== INFORMATION ==
(** C5, as the code has it: for timestamps that parse to [t1] and [t2] and a
    step, an int or a float number of seconds, that [timedelta] holds as
    [d > 0] microseconds ([d] is the step itself for an int, the step rounded
    to the microsecond for a float), provided the instant the loop computes
    last, [t1 + Nt * d], is still a datetime (not after 9999-12-31),
    [getTime] returns (with [Nt + 1] units of fuel or more) the axis
    [t1, t1 + d, ...] of the instants before [t2]: it is strictly
    increasing, consecutive instants differ by [d], [Nt] is [(t2 - t1) / d]
    when [d] divides [t2 - t1] and one more when it does not, and [Nt] is 0
    when [t2 <= t1]. *)
Theorem getTime_axis (float_microseconds : float -> result Z)
    (strptime : string -> string -> result Z)
    (s1 s2 : string) (step : number) (d t1 t2 : Z) :
  strptime s1 "%Y%m%d.%H%M" = Ok t1 ->
  strptime s2 "%Y%m%d.%H%M" = Ok t2 ->
  0 <= t1 ->
  datetime.microseconds float_microseconds step = Ok d ->
  0 < d ->
  (t1 < t2 -> t1 + axis_length t1 t2 d * d <= datetime.max) ->
  exists tm : Boundary.Time,
    (forall fuel, (Boundary.Nt tm < fuel)%nat ->
       Boundary.getTime float_microseconds strptime (s1, s2, step) fuel = Ok tm) /\
    Boundary.Nt tm = length (Boundary.time tm) /\
    Boundary.time tm = axis t1 d (Boundary.Nt tm) /\
    StronglySorted Z.lt (Boundary.time tm) /\
    (forall k a b, nth_error (Boundary.time tm) k = Some a ->
                   nth_error (Boundary.time tm) (S k) = Some b -> b = a + d) /\
    Forall (fun t => t1 <= t < t2) (Boundary.time tm) /\
    t2 <= t1 + Z.of_nat (Boundary.Nt tm) * d /\
    (t2 <= t1 -> Boundary.Nt tm = 0%nat) /\
    (t1 < t2 -> (t2 - t1) mod d = 0 -> Z.of_nat (Boundary.Nt tm) = (t2 - t1) / d) /\
    (t1 < t2 -> (t2 - t1) mod d <> 0 ->
       Z.of_nat (Boundary.Nt tm) = (t2 - t1) / d + 1) /\
    (forall n, step = PyInt n -> d = n * datetime.second).
Proof.
  intros Hs1 Hs2 H0 Hd Hdt Hmax.
  set (n := Z.to_nat (axis_length t1 t2 d)).
  assert (Hn : (t2 <= t1 /\ n = 0%nat) \/
               (t1 < t2 /\ 0 < axis_length t1 t2 d /\ Z.of_nat n = axis_length t1 t2 d)).
  { destruct (Z.lt_ge_cases t1 t2) as [Hlt|Hge].
    - right. destruct (axis_length_bounds t1 t2 d Hdt Hlt) as (Hp & _). subst n. lia.
    - left. split; [lia|]. subst n. unfold axis_length.
      destruct (t1 <? t2) eqn:E; [apply Z.ltb_lt in E; lia|reflexivity]. }
  assert (Hup : t2 <= t1 + Z.of_nat n * d).
  { destruct Hn as [[Hge ->]|(Hlt & Hp & ->)]; [simpl; lia|].
    apply (axis_length_bounds t1 t2 d Hdt Hlt). }
  assert (Hlow : (0 < n)%nat -> t1 + (Z.of_nat n - 1) * d < t2).
  { destruct Hn as [[Hge ->]|(Hlt & Hp & ->)]; [lia|]. intros _.
    apply (axis_length_bounds t1 t2 d Hdt Hlt). }
  exists {| Boundary.time := axis t1 d n; Boundary.Nt := n |}.
  cbn [Boundary.time Boundary.Nt].
  split; [|split; [|split; [|split; [|split; [|split; [|split; [|split; [|split;
    [|split]]]]]]]]].
  - intros fuel Hfuel. unfold Boundary.getTime. cbn [fst snd]. rewrite Hs1, Hs2.
    cbn [bind].
    rewrite (getTime_loop_Ok float_microseconds step d t2 n Hd Hdt t1 [] fuel);
      try assumption.
    + cbn [bind app]. now rewrite axis_length_eq.
    + intros Hpos. destruct Hn as [[Hge ->]|(Hlt & Hp & ->)]; [lia|]. auto.
  - now rewrite axis_length_eq.
  - reflexivity.
  - now apply axis_sorted.
  - intros k a b Ha Hb.
    assert (Hk : (S k < n)%nat).
    { rewrite <- (axis_length_eq t1 d n). apply nth_error_Some. congruence. }
    rewrite axis_nth in Ha, Hb by lia.
    assert (Ea : a = t1 + Z.of_nat k * d) by congruence.
    assert (Eb : b = t1 + Z.of_nat (S k) * d) by congruence.
    rewrite Ea, Eb, Nat2Z.inj_succ. unfold Z.succ. ring.
  - apply Forall_forall. intros t Ht. apply In_nth_error in Ht as (k & Hk).
    assert (Hlt : (k < n)%nat).
    { rewrite <- (axis_length_eq t1 d n). apply nth_error_Some. congruence. }
    rewrite axis_nth in Hk by lia.
    assert (Et : t = t1 + Z.of_nat k * d) by congruence.
    specialize (Hlow ltac:(lia)). nia.
  - exact Hup.
  - intros Hge. destruct Hn as [[_ ->]|(Hlt & _)]; [reflexivity|lia].
  - intros Hlt Hm. destruct Hn as [[Hge _]|(_ & _ & ->)]; [lia|].
    now apply axis_length_ceil.
  - intros Hlt Hm. destruct Hn as [[Hge _]|(_ & _ & ->)]; [lia|].
    now apply axis_length_ceil.
  - intros k ->. cbn [datetime.microseconds] in Hd. congruence.
Qed.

== TASK INSTRUCTIONS ==
Output nothing but the lines from the one that contains "rewrite axis_nth in Ha, Hb by lia." through the final line of the entries above, exactly as they appear.

== RESPONSE TO THE TASK ==
    rewrite axis_nth in Ha, Hb by lia.
    assert (Ea : a = t1 + Z.of_nat k * d) by congruence.
    assert (Eb : b = t1 + Z.of_nat (S k) * d) by congruence.
    rewrite Ea, Eb, Nat2Z.inj_succ. unfold Z.succ. ring.
  - apply Forall_forall. intros t Ht. apply In_nth_error in Ht as (k & Hk).
    assert (Hlt : (k < n)%nat).
    { rewrite <- (axis_length_eq t1 d n). apply nth_error_Some. congruence. }
    rewrite axis_nth in Hk by lia.
    assert (Et : t = t1 + Z.of_nat k * d) by congruence.
    specialize (Hlow ltac:(lia)). nia.
  - exact Hup.
  - intros Hge. destruct Hn as [[_ ->]|(Hlt & _)]; [reflexivity|lia].
  - intros Hlt Hm. destruct Hn as [[Hge _]|(_ & _ & ->)]; [lia|].
    now apply axis_length_ceil.
  - intros Hlt Hm. destruct Hn as [[Hge _]|(_ & _ & ->)]; [lia|].
    now apply axis_length_ceil.
  - intros k ->. cbn [datetime.microseconds] in Hd. congruence.
Qed.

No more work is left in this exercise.